Recently, my daughter went through a period of preferring my partner, her other parent. For about a week, I would come home from work, starved for time with her, and she would run to my partner and make a big show of hugging her and demanding to go into the kitchen with her. At dinner time, she refused to be fed by me, accepting food only from my partner, her Baba. At bathtime, I would have to pry her from her Baba and endure her bitter tears as we trudged upstairs for what is usually our most joyful time together. I was on a particularly miserable month, working the longest days I've worked all year and feeling resentful, bitter, and guilty almost every waking moment because I was spending so little time with her. When this theater of cruel preference happened for the first time, I went upstairs, turned on the bathroom faucet, sat on the tile floor, and sobbed for fifteen mintues. Then I came downstairs and tried to be as cheerful as possible as I sat next to the high chair and watched dinner progress without my participation. The situation was no fun for my partner either, as my time at home is the rare window of relief when she can check her email and recede into her own mental world for a while. Only E seemed to be having a ball, cocking her head to one side and making flirty toddler eyes at my partner while pushing my hand away from the food on her tray.

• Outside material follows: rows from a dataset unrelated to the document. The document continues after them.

(* ===== verification/Fs.v ===== *)
(** The file system, kernel/fs.c with the layout of kernel/fs.h: block and inode
    allocation, inode contents, directories and path names.  [either_copyout] and
    [either_copyin] of kernel/proc.c move the data.

    A destination or source in the kernel is either physical memory or a local
    variable of the caller, whose bytes are passed as a list. *)

From Stdlib Require Import Ascii.
From stdpp Require Import base gmap strings numbers list.
From S2P Require Import Prelude Spinlock Kstate Sched CString Globals Kalloc Vm Printf Sleeplock Virtio Bio Log.
Local Open Scope Z_scope.

(** * Layout (kernel/fs.h) *)

Definition IBLOCK (i : Z) (sb : superblock) : Z := uint (i / IPB + sb_inodestart sb).
Definition BBLOCK (b : Z) (sb : superblock) : Z := uint (b / BPB + sb_bmapstart sb).

Definition short (z : Z) : Z := (z + 2 ^ 15) mod 2 ^ 16 - 2 ^ 15.

Record dinode := mkdinode {
  d_type : Z; d_major : Z; d_minor : Z; d_nlink : Z; d_size : Z; d_addrs : list Z
}.

Definition half (data : list Z) (off : nat) : Z := le_value (take 2 (drop off data)).
Definition word_at (data : list Z) (off : nat) : Z := le_value (take 4 (drop off data)).

(** The inode in slot [k] of a block, and a store of it. *)
Definition read_dinode (data : list Z) (k : nat) : dinode :=
  let d := drop (64 * k) data in
  mkdinode (short (half d 0)) (short (half d 2)) (short (half d 4)) (short (half d 6))
    (word_at d 8) ((fun i => word_at d (12 + 4 * i)) <$> seq 0 (S NDIRECT)).

Definition dinode_bytes (d : dinode) : list Z :=
  le_bytes 2 (ushort (d_type d)) ++ le_bytes 2 (ushort (d_major d)) ++
  le_bytes 2 (ushort (d_minor d)) ++ le_bytes 2 (ushort (d_nlink d)) ++
  le_bytes 4 (uint (d_size d)) ++ mjoin ((fun a => le_bytes 4 (uint a)) <$> d_addrs d).
(* ===== verification/FsProofs.v ===== *)
(** The layout of inodes, directory entries and the free map on disk: what
    kernel/fs.c writes is what it reads back. *)

From stdpp Require Import base gmap strings numbers list.
From S2P Require Import Prelude Kstate CString Globals Log Fs.
Local Open Scope Z_scope.

(** * Fields of a structure *)

(** The bytes [b] after [a] are found at the length of [a]. *)
Lemma field_at {A} (a b c : list A) off n :
  length a = off → length b = n → take n (drop off (a ++ b ++ c)) = b.
Proof.
  intros <- <-. rewrite drop_app_ge, Nat.sub_diag, drop_0, take_app_le, take_ge by lia. done.
Qed.

Lemma short_ushort z : - 2 ^ 15 ≤ z < 2 ^ 15 → short (ushort z) = z.
Proof.
  intros Hz. unfold short, ushort. rewrite Zplus_mod_idemp_l.
  rewrite Z.mod_small; lia.
Qed.

Lemma ushort_range z : 0 ≤ ushort z < 2 ^ 16.
Proof. apply Z.mod_pos_bound. lia. Qed.

Lemma half_at a v c off :
  length a = off → - 2 ^ 15 ≤ v < 2 ^ 15 → short (half (a ++ le_bytes 2 (ushort v) ++ c) off) = v.
Proof.
  intros Ha Hv. unfold half. rewrite (field_at a) by (done || apply length_le_bytes).
  rewrite le_value_bytes; [by apply short_ushort|apply ushort_range].
Qed.

Lemma word_at_at a v c off :
  length a = off → 0 ≤ v < 2 ^ 32 → word_at (a ++ le_bytes 4 v ++ c) off = v.
Proof.
  intros Ha Hv. unfold word_at. rewrite (field_at a) by (done || apply length_le_bytes).
  by apply le_value_bytes.
Qed.

Lemma words_cons x l :
  mjoin ((fun x => le_bytes 4 (uint x)) <$> x :: l) =
  le_bytes 4 (uint x) ++ mjoin ((fun x => le_bytes 4 (uint x)) <$> l).
Proof. reflexivity. Qed.

(** An array of 32-bit words. *)
Lemma words_at a l c off i v :
  length a = off → l !! i = Some v → 0 ≤ v < 2 ^ 32 →
  word_at (a ++ mjoin ((fun x => le_bytes 4 (uint x)) <$> l) ++ c) (off + 4 * i) = v.
Proof.
  revert a off i. induction l as [|x l IH]; intros a off i Ha Hi Hv; [done|].
  rewrite words_cons, <- app_assoc. destruct i as [|i].
  - simpl in Hi. injection Hi as ->. rewrite uint_small by done. rewrite Nat.add_0_r.
    by apply word_at_at.
  - rewrite app_assoc. replace (off + 4 * S i)%nat with ((off + 4) + 4 * i)%nat by lia.
    apply IH; [|done|done]. rewrite length_app, length_le_bytes, Ha. done.
Qed.

(** * Inodes *)

(** The fields of an inode are in the ranges of their types. *)
Definition dinode_ok (d : dinode) : Prop :=
  (- 2 ^ 15 ≤ d_type d < 2 ^ 15) ∧ (- 2 ^ 15 ≤ d_major d < 2 ^ 15) ∧
  (- 2 ^ 15 ≤ d_minor d < 2 ^ 15) ∧ (- 2 ^ 15 ≤ d_nlink d < 2 ^ 15) ∧ (0 ≤ d_size d < 2 ^ 32) ∧
  length (d_addrs d) = S NDIRECT ∧ Forall (fun a => 0 ≤ a < 2 ^ 32) (d_addrs d).

Lemma length_words l : length (mjoin ((fun x => le_bytes 4 (uint x)) <$> l)) = (4 * length l)%nat.
Proof.
  induction l as [|x l IH]; [done|]. rewrite words_cons.
  rewrite length_app, length_le_bytes, IH. simpl. lia.
Qed.

Lemma length_dinode_bytes d : dinode_ok d → length (dinode_bytes d) = 64%nat.
Proof.
  intros (_ & _ & _ & _ & _ & Hl & _). unfold dinode_bytes.
  rewrite !length_app, !length_le_bytes, length_words, Hl. done.
Qed.

(** The addresses are read in the order of the array. *)
Lemma read_addrs a l c off :
  length a = off → length l = S NDIRECT → Forall (fun a => 0 ≤ a < 2 ^ 32) l →
  (fun i => word_at (a ++ mjoin ((fun x => le_bytes 4 (uint x)) <$> l) ++ c) (off + 4 * i)) <$>
    seq 0 (S NDIRECT) = l.
Proof.
  intros Ha Hl Hr. apply list_eq. intros i. rewrite list_lookup_fmap.
  destruct (decide (i < S NDIRECT)%nat) as [Hi|Hi].
  - rewrite lookup_seq_lt by done. simpl fmap. destruct (lookup_lt_is_Some_2 l i) as [v Hv]; [lia|].
    rewrite Hv. f_equal. apply words_at; [done|done|]. by apply (Forall_lookup_1 _ _ _ _ Hr Hv).
  - rewrite lookup_seq_ge, lookup_ge_None_2 by lia. done.
Qed.

Lemma read_dinode_bytes d c : dinode_ok d → read_dinode (dinode_bytes d ++ c) 0 = d.
Proof.
  intros (Ht & Hma & Hmi & Hn & Hs & Hl & Ha). destruct d as [t ma mi n z addrs]. cbn in *.
  unfold read_dinode. rewrite drop_0. unfold dinode_bytes. cbn. rewrite <- !app_assoc.
  set (T := le_bytes 2 (ushort t)). set (MA := le_bytes 2 (ushort ma)).
  set (MI := le_bytes 2 (ushort mi)). set (N := le_bytes 2 (ushort n)).
  set (Sz := le_bytes 4 (uint z)).
  assert (HT : length T = 2%nat) by apply length_le_bytes.
  assert (HMA : length MA = 2%nat) by apply length_le_bytes.
  assert (HMI : length MI = 2%nat) by apply length_le_bytes.
  assert (HN : length N = 2%nat) by apply length_le_bytes.
  assert (HSz : length Sz = 4%nat) by apply length_le_bytes.
  f_equal.
  - by apply (half_at []).
  - by apply (half_at T).
  - rewrite (app_assoc T). apply (half_at (T ++ MA)); [rewrite length_app; lia|done].
  - rewrite (app_assoc T), (app_assoc (T ++ MA)).
    apply (half_at ((T ++ MA) ++ MI)); [rewrite !length_app; lia|done].
  - rewrite (app_assoc T), (app_assoc (T ++ MA)), (app_assoc ((T ++ MA) ++ MI)).
    rewrite <- (uint_small z Hs).
    apply (word_at_at (((T ++ MA) ++ MI) ++ N)); [rewrite !length_app; lia|apply uint_range].
  - rewrite !app_assoc. rewrite <- (app_assoc _ _ c). apply (read_addrs _ addrs c 12); [|done|done].
    rewrite !length_app. lia.
Qed.

Lemma read_dinode_drop data k : read_dinode data k = read_dinode (drop (64 * k) data) 0.
Proof. unfold read_dinode. by rewrite drop_0. Qed.

(** Bytes outside the slot that is written. *)
Lemma write_dinode_elsewhere d data j k :
  dinode_ok d → j ≠ k → (64 * k + 64 ≤ length data)%nat →
  take 64 (drop (64 * j) (write_dinode k d data)) = take 64 (drop (64 * j) data).
Proof.
  intros Hd Hne Hl. pose proof (length_dinode_bytes d Hd) as Hb. unfold write_dinode.
  apply list_eq. intros i. destruct (decide (i < 64)%nat) as [Hi|Hi].
  2: { rewrite !lookup_take_ge by lia. done. }
  rewrite !lookup_take_lt, !lookup_drop by lia. destruct (decide (j < k)%nat) as [Hjk|Hjk].
  - rewrite lookup_app_l, lookup_take_lt by (rewrite ?length_take; lia). done.
  - rewrite lookup_app_r by (rewrite length_take; lia). rewrite length_take.
    rewrite lookup_app_r by lia. rewrite lookup_drop, Hb. f_equal. lia.
Qed.

(** [read_dinode] looks at 64 bytes. *)
Lemma read_dinode_take data : read_dinode data 0 = read_dinode (take 64 data) 0.
Proof.
  assert (Hh : ∀ off n, (off + n ≤ 64)%nat →
            take n (drop off data) = take n (drop off (take 64 data))).
  { intros off n Hle. apply list_eq. intros i. destruct (decide (i < n)%nat).
    - rewrite !lookup_take_lt, !lookup_drop, lookup_take_lt by lia. done.
    - rewrite !lookup_take_ge by lia. done. }
  unfold read_dinode. change (64 * 0)%nat with 0%nat. rewrite !drop_0. unfold half, word_at.
  f_equal; [f_equal; f_equal; apply Hh; lia..|f_equal; apply Hh; lia|].
  apply list_fmap_ext. intros i x Hx. apply lookup_seq in Hx as [-> Hlt]. unfold NDIRECT in Hlt.
  f_equal. apply Hh. lia.
Qed.

(** Storing an inode with fields in the ranges of their types into a slot of a
    block and loading it back gives the same inode, and leaves the other slots and
    the size of the block as they were. *)
Theorem dinode_round_trip d data k :
  dinode_ok d → (64 * k + 64 ≤ length data)%nat →
  length (write_dinode k d data) = length data ∧
  read_dinode (write_dinode k d data) k = d ∧
  ∀ j, j ≠ k → read_dinode (write_dinode k d data) j = read_dinode data j.
Proof.
  intros Hd Hl. pose proof (length_dinode_bytes d Hd) as Hb. split_and!.
  - unfold write_dinode. rewrite !length_app, length_take, length_drop, Hb. lia.
  - rewrite read_dinode_drop. unfold write_dinode.
    rewrite drop_app_length' by (rewrite length_take; lia). by apply read_dinode_bytes.
  - intros j Hj. rewrite (read_dinode_drop data j), (read_dinode_drop (write_dinode k d data) j).
    rewrite read_dinode_take, (read_dinode_take (drop _ data)). by rewrite write_dinode_elsewhere.
Qed.

Lemma dinode_round_trip_witness :
  read_dinode (write_dinode 3 (mkdinode 1 0 0 (-2) 2000 (replicate 13 77)) (replicate 1024 255)) 3 =
  mkdinode 1 0 0 (-2) 2000 (replicate 13 77).
Proof.
  apply (dinode_round_trip (mkdinode 1 0 0 (-2) 2000 (replicate 13 77)) (replicate 1024 255) 3).
  - unfold dinode_ok. cbn. split_and!; try lia; [done|]. repeat constructor; lia.
  - vm_compute. lia.
Defined.

(** * The free map *)

Lemma testbit_land_pow2 x j : 0 ≤ j → negb (Z.land x (Z.shiftl 1 j) =? 0) = Z.testbit x j.
Proof.
  intros Hj. rewrite Z.shiftl_1_l. destruct (Z.testbit x j) eqn:Hb.
  - destruct (Z.eqb_spec (Z.land x (2 ^ j)) 0) as [H0|]; [|done].
    assert (Ht := f_equal (fun z => Z.testbit z j) H0). simpl in Ht.
    rewrite Z.land_spec, Hb, Z.pow2_bits_true, Z.testbit_0_l in Ht by done. done.
  - destruct (Z.eqb_spec (Z.land x (2 ^ j)) 0) as [|Hn]; [done|]. exfalso. apply Hn.
    apply Z.bits_inj'. intros i Hi. rewrite Z.land_spec, Z.testbit_0_l.
    destruct (decide (i = j)) as [->|Hne]; [by rewrite Hb|].
    rewrite Z.pow2_bits_false by lia. apply andb_false_r.
Qed.

(** Bit [bi] of a block of the free map. *)
Lemma bit_set_testbit data bi :
  bit_set data bi = Z.testbit (default 0 (data !! Z.to_nat (bi / 8))) (bi mod 8).
Proof. apply testbit_land_pow2. apply Z.mod_pos_bound. lia. Qed.

(** Two bits of a block are the same, or are in different bytes, or are different bits
    of a byte. *)
Lemma set_bit_bits data i j :
  0 ≤ i → 0 ≤ j → (Z.to_nat (i / 8) < length data)%nat →
  bit_set (set_bit i data) j = bit_set data j || (i =? j).
Proof.
  intros Hi Hj Hl. rewrite !bit_set_testbit. unfold set_bit.
  pose proof (Z.div_mod i 8 ltac:(lia)) as Hdi. pose proof (Z.div_mod j 8 ltac:(lia)) as Hdj.
  pose proof (Z.mod_pos_bound i 8 ltac:(lia)). pose proof (Z.mod_pos_bound j 8 ltac:(lia)).
  assert (0 ≤ i / 8) by (apply Z.div_pos; lia). assert (0 ≤ j / 8) by (apply Z.div_pos; lia).
  destruct (decide (i / 8 = j / 8)) as [He|Hne].
  - rewrite <- He, list_lookup_alter_eq.
    destruct (lookup_lt_is_Some_2 data (Z.to_nat (i / 8)) Hl) as [x ->]. simpl.
    rewrite Z.lor_spec, Z.shiftl_1_l. f_equal. destruct (Z.eqb_spec i j) as [->|].
    + apply Z.pow2_bits_true; lia.
    + rewrite Z.pow2_bits_false; [done|lia].
  - rewrite list_lookup_alter_ne by lia. destruct (Z.eqb_spec i j) as [->|]; [done|].
    by rewrite orb_false_r.
Qed.

(** [first_clear] finds the first bit that is not set. *)
Lemma first_clear_spec n data b bi size k :
  (∀ i, bi ≤ i < k → bit_set data i = true) → bit_set data k = false →
  bi ≤ k < bi + Z.of_nat n → b + k < size →
  first_clear n data b bi size = Some k.
Proof.
  revert bi. induction n as [|n IH]; intros bi Hset Hclr Hk Hsz; [lia|]. cbn [first_clear].
  destruct (Z.leb_spec size (b + bi)); [lia|]. destruct (decide (bi = k)) as [->|].
  - by rewrite Hclr.
  - rewrite Hset by lia. apply IH; [|done|lia|done]. intros i Hi. apply Hset. lia.
Qed.

(** ... and finds none when all bits below [size] are set. *)
Lemma first_clear_full n data b bi size :
  (∀ i, bi ≤ i → b + i < size → bit_set data i = true) → first_clear n data b bi size = None.
Proof.
  revert bi. induction n as [|n IH]; intros bi Hset; [done|]. cbn [first_clear].
  destruct (Z.leb_spec size (b + bi)); [done|]. rewrite Hset by lia. apply IH. intros i Hi. apply Hset. lia.
Qed.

A male colleague once complained to me that his son prefers his wife, even to the extent of screaming and pushing him away when he goes to to pick him up in the morning or comfort him at night. As he told me this, I'm ashamed to admit that I thought, "Well she is his mother," as if motherhood is synonymous with being a child's primary go-to, as if a father should be resigned to being second pick. Well, here I was faced with the same situation and I was not resigned.

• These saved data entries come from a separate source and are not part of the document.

(* ===== verification/FileProofs.v ===== *)
(** The contents of files: readi reads and writei writes the bytes of the blocks that
    an inode lists, directly and through its indirect block, in the buffer cache and
    inside a transaction; a writei between begin_op and end_op is atomic. *)

From Stdlib Require Import Ascii.
From stdpp Require Import base gmap strings numbers list.
From S2P Require Import Prelude Spinlock Kstate Mlfq Sched Boot Switch CString Globals Kalloc Vm VmProofs UserMem Sleeplock Virtio Bio Log Fs FsProofs Runs VirtioProofs BioProofs LogProofs Recovery Txn.
Local Open Scope Z_scope.

(** * Bytes of a list of blocks *)

(** [l] with [x] written at [off]. *)
Definition patch {A} (off : nat) (x l : list A) : list A := take off l ++ x ++ drop (off + length x) l.

Section blocks.
Context {A : Type} (n : nat).
Implicit Types (bs : list (list A)) (x : list A).

Lemma length_concat bs : Forall (fun x => length x = n) bs → length (concat bs) = (n * length bs)%nat.
Proof. induction 1 as [|x bs Hx _ IH]; simpl; [lia|]. rewrite length_app, IH, Hx. lia. Qed.

(** Block [k] lies at [n * k]. *)
Lemma concat_split bs k x :
  Forall (fun x => length x = n) bs → bs !! k = Some x →
  concat bs = concat (take k bs) ++ x ++ concat (drop (S k) bs) ∧ length (concat (take k bs)) = (n * k)%nat.
Proof.
  intros Hf Hk. split.
  - rewrite <- (take_drop_middle bs k x Hk) at 1. by rewrite concat_app.
  - rewrite length_concat by (by apply Forall_take). rewrite length_take_le; [done|].
    apply lookup_lt_Some in Hk. lia.
Qed.

(** A slice inside one block. *)
Lemma concat_slice bs k x o m :
  Forall (fun x => length x = n) bs → bs !! k = Some x → (o + m <= n)%nat →
  take m (drop (n * k + o) (concat bs)) = take m (drop o x).
Proof.
  intros Hf Hk Ho. destruct (concat_split bs k x Hf Hk) as [-> Hl].
  assert (length x = n) as Hx by (rewrite Forall_forall in Hf; apply Hf; by eapply list_elem_of_lookup_2).
  rewrite <- drop_drop, drop_app_length' by done.
  rewrite drop_app_le by lia. apply take_app_le. rewrite length_drop. lia.
Qed.

Lemma length_patch off x (l : list A) : (off + length x <= length l)%nat → length (patch off x l) = length l.
Proof. intros H. unfold patch. rewrite !length_app, length_take_le, length_drop by lia. lia. Qed.

(** Writing inside one block. *)
Lemma concat_patch bs k y o x :
  Forall (fun x => length x = n) bs → bs !! k = Some y → (o + length x <= n)%nat →
  concat (<[k := patch o x y]> bs) = patch (n * k + o) x (concat bs).
Proof.
  intros Hf Hk Ho. destruct (concat_split bs k y Hf Hk) as [E Hl].
  assert (length y = n) as Hy by (rewrite Forall_forall in Hf; apply Hf; by eapply list_elem_of_lookup_2).
  rewrite insert_take_drop by (by eapply lookup_lt_Some). rewrite concat_app. simpl. rewrite E.
  unfold patch. rewrite take_app_ge, Hl by lia. replace (n * k + o - n * k)%nat with o by lia.
  rewrite take_app_le by lia. rewrite drop_app_ge, Hl by lia.
  replace (n * k + o + length x - n * k)%nat with (o + length x)%nat by lia.
  rewrite drop_app_le by lia. by rewrite <- !app_assoc.
Qed.

(** Writing in two steps. *)
Lemma patch_patch off x1 x2 (l : list A) :
  (off + length x1 + length x2 <= length l)%nat →
  patch (off + length x1) x2 (patch off x1 l) = patch off (x1 ++ x2) l.
Proof.
  intros Hl. unfold patch.
  assert (length (take off l) = off) as Ht by (rewrite length_take_le; lia).
  rewrite (app_assoc (take off l) x1) at 1. rewrite take_app_length' by (rewrite length_app; lia).
  rewrite (app_assoc (take off l) x1), drop_app_ge by (rewrite length_app; lia).
  rewrite drop_drop, length_app, Ht, length_app, <- !app_assoc. do 3 f_equal. f_equal. lia.
Qed.

Lemma patch_app off x (l r : list A) : (off + length x <= length l)%nat → patch off x l ++ r = patch off x (l ++ r).
Proof.
  intros Hl. unfold patch. rewrite take_app_le, drop_app_le by lia. by rewrite <- !app_assoc.
Qed.
End blocks.

(** * Reading blocks *)

Section reader.
Context `{DW : DiskWorld} `{Pat : Patience} (dev : Z).

(** What the code that reads files relies on: in the states [I] the blocks are those of
    [V] and the inodes are [inodes]; bread gives a block, in the states [H n b x] in
    which it is locked, until brelse.  [C] holds of the disk at every wait. *)
Record reader (C : disk → Prop) (I : sub → Prop) (H : Z → nat → list Z → sub → Prop)
    (V : Z → option (list Z)) (inodes : list inode) : Prop := {
  rd_bread : ∀ n x, V n = Some x → safe I (bread dev n) C (fun b => H n b x);
  rd_look : ∀ n b x, safe (H n b x) (get_buf b) C (fun bf g => b_data bf = x ∧ H n b x g);
  rd_brelse : ∀ n b x, V n = Some x → ∀ g1, H n b x g1 → ∃ g2, does ∅ g1 (brelse b) [] ∅ tt g2 ∧ I g2;
  rd_inodes : ∀ g1, I g1 → g_inodes g1 = inodes
}.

It was not a pleasant situation. In fact "My child will prefer her other parent" is probably number 2 on my list of top fears about being a working mother, right after "My child will be maimed or die while in someone else's care." I googled "My child prefers her other parent" and discovered that this happens to lots of people. Some children prefer their working-outside-the-home parent to their working-in-the-home parent and for some it is the other way around. In families where both parents work, the preference cannot be so easily explained away. Sometimes the preference is temporary and sometimes it is more deeply ingrained. In families with multiple children, one child might prefer one parent while another child prefers the other parent. None of these preferences seem to fall easily along gender lines. It was comforting to read post after post about this problem, but none really addressed my fear which was that by working so much, I was losing the right to be my child's number one. (Of note, I encountered not one post from a man complaining about this. Do men just not post on online parenting forums? Is this something that does not disturb them? It's an interesting question.)
When I was forced to examine my need to be number one, I realized that the whole construct is flawed and not relevant to our family. I was our daughter's primary caregiver for the first six months while my partner finished graduate school, now she is the primary caregiver while I am in residency. We have divided the work of parenting in a way that feels natural to us and that has nothing to do with traditional divisions of labor. My partner cooks. I deal with illnesses and sleep. We both work and make money, though my job is currently more time-intensive and less flexible. I'm good at helping our daughter achieve developmental milestones, my partner is good at structuring her days and giving her the downtime she needs. My daughter has two parents who work cooperatively to meet her needs and I'm very proud of that.
I'm not going to pretend that this transition in my thinking has been seamless or complete. There are still moments of panic and jealousy that my partner is so much more present in my daughter's life, for now. Thankfully, the phase passed and my daughter is back to taking the love from wherever it cometh, but I can't deny that I am secretly pleased and relieved when she leaps ecstatically from my partner's arms to mine when I come home. But I am teaching myself to be just as happy when she leaps from me to my partner, because the net of safety and love that protects her is so much stronger than it would be if she were relying on only one person to meet her needs. If I weren't working so much, things might have played out very differently in the dynamics of our family, so in a way I'm glad that necessity has created the opportunity for a more shared model to evolve. Ok, I'm not glad. But I do think some good has come of it.